作为父母,怎能不气?
乔予捏了捏手指,说:「爸,这次是意外。薄寒时也是为了给您拿解药,才会造成现在这个局面。」
「那也不是他让你两次未婚先孕的原因!」
「……」
乔予低垂着脸,没再说什麽。
见她情绪并不高,严铮也不敢多批评什麽,只说:「小琛,你先开车送小欢回去,好好休息,再把汪中医请到家里,给小欢把把脉,看需不需要吃中药调理。

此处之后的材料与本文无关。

(** [rec[key]] as the code writes it with a literal key: the column of
    that name ([key.rstrip()], matched exactly, the first one), and
    failing that the only column whose name matches without regard to
    case; no such column, or several, is a [KeyError]. *)
Definition rec_getitem (rec : BinTable) (key : string)
    : outcome (list pyval) :=
  match rec_field rec (rstrip key) with
  | Returns col => Returns col
  | Raises _ =>
      match filter (λ c, lower (rstrip c.1) = lower (rstrip key)) rec with
      | [] => Raises (KeyError (FieldNotFound key))
      | [c] => Returns c.2
      | _ => Raises (KeyError (AmbiguousField key))
      end
  end.

(** [x[i]] on a sequence *)
Definition getitem {A} (l : list A) (i : nat) : outcome A :=
  match l !! i with
  | Some a => Returns a
  | None => Raises IndexError
  end.

(** The loop of [rec2dict]: [rec[key][ispec]] raises when the row is
    out of range.  Here [key] is one of [rec.dtype.names], which the
    exact match finds. *)
Fixpoint rec2dict_loop (rec : BinTable) (ispec : nat) (keys : list string)
    (d : dict) : outcome dict :=
  match keys with
  | [] => Returns d
  | key :: keys' =>
      col ← rec_field rec key;
      value ← getitem col ispec;
      rec2dict_loop rec ispec keys' (dict_set d key (convert value))
  end.

Definition rec2dict (rec : BinTable) (ispec : nat) : outcome dict :=
  rec2dict_loop rec ispec rec.*1 [].

(** ** The retrieval path *)

(** [zall.loc[targetid]] through the index on [TARGETID]: no row raises
    [KeyError], one row is that row, several rows are a table. *)
Inductive loc_result :=
| LocRow (r : Row)
| LocTable (rows : Table).

Definition loc (zall : Table) (targetid : Z) : outcome loc_result :=
  match filter (λ r, TARGETID r = targetid) zall with
  | [] => Raises (KeyError (NoMatches targetid))
  | [r] => Returns (LocRow r)
  | rows => Returns (LocTable rows)
  end.

(** [str(n)] of an integer, as an f-string prints it *)
Definition str_int (n : Z) : string := NilZero.string_of_int (Z.to_int n).

(** A numpy integer as a float64 (round to nearest even). *)
Definition float64_of_int (n : Z) : spec_float :=
  binary_normalize 53 1024 n 0 false.

(** [x / y] on float64 *)
Definition true_divide (x y : spec_float) : spec_float := SFdiv 53 1024 x y.

(** [int(x)]: truncation toward zero.  A quotient of a 64-bit integer by
    100 is finite or zero; [int] of an infinity or a nan raises, and is
    left at 0 here. *)
Definition int_of_float (x : spec_float) : Z :=
  match x with
  | S754_finite s m e =>
      let a := if 0 <=? e then Zpos m * 2 ^ e else Zpos m / 2 ^ (- e) in
      if s then - a else a
  | _ => 0
  end.

(** Lines 84-88 and 139-143.  [pixnum / 100] is numpy's true division,
    a float64 quotient of the two operands as float64, and [int]
    truncates it. *)
Definition file_coadd (survey program : string) (pixnum : Z) : string :=
  let pix :=
    int_of_float (true_divide (float64_of_int pixnum) (float64_of_int 100)) in
  "/data/desi/healpix/" +:+ survey +:+ "/" +:+ program +:+ "/" +:+
  str_int pix +:+ "/" +:+ str_int pixnum +:+ "/coadd-" +:+ survey +:+ "-" +:+
  program +:+ "-" +:+ str_int pixnum +:+ ".fits".

(** On a selection of several rows the fields are columns, and [int] of
    a column of several numbers raises [TypeError]. *)
Definition selected_row (r : loc_result) : outcome Row :=
  match r with
  | LocRow row => Returns row
  | LocTable _ => Raises TypeError
  end.

(** The name under which [HDUList.index_of] compares: stripped and in
    upper case. *)
Definition extname (name : string) : string := upper (strip name).

(** The first HDU of the given compared name. *)
Fixpoint hdul_find (hdul : HDUList) (key : string) : option HDU :=
  match hdul with
  | [] => None
  | (n, hdu) :: hdul' =>
      if String.eqb n key then Some hdu else hdul_find hdul' key
  end.

(** [hdul[name]]: the key is compared stripped and in upper case with
    the names of the HDUs taken the same way; an [HDUList] of the model
    holds each HDU under that compared name ([EXTNAME.strip().upper()]).
    The key ['PRIMARY'], which also names the first HDU, is none the
    handlers ask for. *)
Definition hdul_getitem (hdul : HDUList) (name : string) : outcome HDU :=
  match hdul_find hdul (extname name) with
  | Some hdu => Returns hdu
  | None => Raises (KeyError (ExtensionNotFound name))
  end.

(** [fits.getdata(path, ext)] *)
Definition getdata (path ext : string) : py HDU :=
  hdul ← fits_open path;
  lift (hdul_getitem hdul ext).

(** [np.argwhere(mask)], the positions of the true entries in order,
    counted from [i] *)
Fixpoint argwhere_from (i : nat) (mask : list bool) : list nat :=
  match mask with
  | [] => []
  | b :: mask' =>
      if b then i :: argwhere_from (S i) mask' else argwhere_from (S i) mask'
  end.

Definition argwhere (mask : list bool) : list nat := argwhere_from 0 mask.

Section Service.
Context `{Library}.

(** Lines 92 and 147:
    [np.argwhere(fibermap['TARGETID'] == targetid)[0][0]].  A plain
    array, the data of an image HDU, has no field to index by name. *)
Definition row_index (fibermap : HDU) (targetid : Z) : outcome nat :=
  match fibermap with
  | ImageHDU _ => Raises IndexError
  | BinTableHDU rec =>
      ids ← rec_getitem rec "TARGETID";
      getitem (argwhere (map (λ c, np_eq c targetid) ids)) 0
  end.

(** Lines 81-92 and 136-147, the steps both handlers start with: the
    catalog row, the file path, and the row of the object in the file. *)
Definition locate (zall : Table) (targetid : Z) : py (Row * string * nat) :=
  r ← lift (loc zall targetid);
  row ← lift (selected_row r);
  let path := file_coadd (SURVEY row) (PROGRAM row) (HEALPIX row) in
  fibermap ← getdata path "FIBERMAP";
  ispec ← lift (row_index fibermap targetid);
  mret (row, path, ispec).

(** [scores = rec2dict(fits.getdata(file_coadd, 'SCORES'), ispec)];
    [rec.dtype.names] of a plain array is [None], which the loop cannot
    iterate. *)
Definition read_scores (path : string) (ispec : nat) : py dict :=
  scores ← getdata path "SCORES";
  match scores with
  | BinTableHDU rec => lift (rec2dict rec ispec)
  | ImageHDU _ => raise TypeError
  end.

(** [hdul[name].data.tolist()] *)
Definition data_tolist (hdul : HDUList) (name : string) : outcome pyval :=
  hdu ← hdul_getitem hdul name;
  match hdu with
  | ImageHDU items => Returns (PyList (map tolist items))
  | BinTableHDU rec => Returns (rec_tolist rec)
  end.

(** [hdul[name].section[ispec]]; only an image HDU has sections. *)
Definition section (hdul : HDUList) (name : string) (ispec : nat)
    : outcome ndarray :=
  hdu ← hdul_getitem hdul name;
  match hdu with
  | ImageHDU items => getitem items ispec
  | BinTableHDU _ => Raises AttributeError
  end.

(** The four assignments for one arm (lines 104-107, 109-112, 114-117);
    [arm] is the prefix of the HDU names, [key] that of the dictionary
    keys. *)
Definition read_arm (hdul : HDUList) (ispec : nat) (arm key : string)
    (data : dict) : outcome dict :=
  wavelength ← data_tolist hdul (arm +:+ "_WAVELENGTH");
  let data := dict_set data (key +:+ "_wavelength") wavelength in
  flux ← section hdul (arm +:+ "_FLUX") ispec;
  let data := dict_set data (key +:+ "_flux") (tolist flux) in
  ivar ← section hdul (arm +:+ "_IVAR") ispec;
  let data := dict_set data (key +:+ "_ivar") (tolist ivar) in
  mask ← section hdul (arm +:+ "_MASK") ispec;
  let data := dict_set data (key +:+ "_mask") (tolist mask) in
  mret data.

(** The body of the [try] of [get_coadd_spectrum_json] (lines 81-121). *)
Definition json_body (zall : Table) (targetid : Z) : py pyval :=
  '(row, path, ispec) ← locate zall targetid;
  let info := row2dict row in
  scores ← read_scores path ispec;
  hdul ← fits_open path;
  data ← lift (data ← read_arm hdul ispec "B" "b" [];
               data ← read_arm hdul ispec "R" "r" data;
               read_arm hdul ispec "Z" "z" data);
  mret (PyDict [("zall_pix_info", PyDict info);
                ("scores", PyDict scores);
                ("data", PyDict data)]).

」
乔予微怔,受宠若惊。
乔帆从没对她这麽好过……
她一抬头,便看见严铮关切又心疼的慈爱目光,忍不住安慰:「爸,我没事,您不用担心。」
「傻孩子,这麽大的事情怎麽不早点告诉爸爸?如果我知道你刚小产,是不可能允许你留在这里没日没夜的守着我的。你快回去,好好休息,身体重要,等你好了再来医院看我也不迟!」
乔予点点头,「好,那您也好好休息,我明天再来……」
严铮摆摆手,「明天也不要来了!小琛,你回去吩咐厨房,多炖点补品,你看都瘦成什麽样了!」
严琛颔首,「好。小欢,走吧。」
乔予起身,这才跟着严琛出了病房。
病床上的严铮看着乔予离开的纤瘦背影,眉心蹙了蹙,怒道:「这薄寒时下次来南城,我非打断他的腿不可!」
守在一旁的老杜,自然知道自家老爷这是在说气话。
他笑笑,「您要是真打断薄寒时的腿,小姐要是伤心怎麽办?」
严铮不以为然,「不打断腿也要给点教训!这家伙……真当小欢没有靠山随便欺负?」
老杜双手叠在身前,还是抿着嘴笑,「老爷,人家刚救了您一命,您搁这儿恩将仇报呢?」
严铮神情一滞,「一码归一码!解药的事情我自然会感激他,但他让小欢未婚先孕两次,这次还流产,我决不能饶了他!」
「是是是,这要是饶了他,以後要是结婚了,小姐去了帝都,在他的地盘上,他还指不定怎麽欺负小姐呢!我们身为小姐的後盾,对薄寒时这种恶劣行为,必须好好教育一番!」
老杜说的义正言辞,吹胡子瞪眼的。
严铮回过味来,眉心一皱,忽然反应过来,声音高了几分:「谁说我允许他和小欢结婚了?还去帝都?那麽远,去什麽去?」
老杜笑,「老爷这是舍不得了?」
「我刚跟亲生女儿相认,小欢年纪也才二十五,结婚的事儿着什麽急?南城那麽多青年才俊,供她挑选,我还不信没有一个比不上薄寒时?」
老杜:「南城那麽多青年才俊,真要仔细挑挑,肯定也能挑出比他薄寒时更适合小姐的。但是……小姐看不看得上,就悬得很了!小姐跟他纠缠那麽多年,还跟他有了小相思,一时半会儿要放下,恐怕难於登天。」
严铮拧眉,越想越生气,「去去去!薄寒时给了你什麽好处,你现在就胳膊肘往外拐!老杜,薄寒时还不是严家的女婿呢!」
他想当严家的女婿,也得问问他愿不愿意给他这个机会。
老杜点头,应和道:「那是自然,老爷要是真不答应,小姐也不可能真跟他好。」
严铮看着病房门口,想起女儿流落在外这些年吃的苦……心脏还是揪疼了下。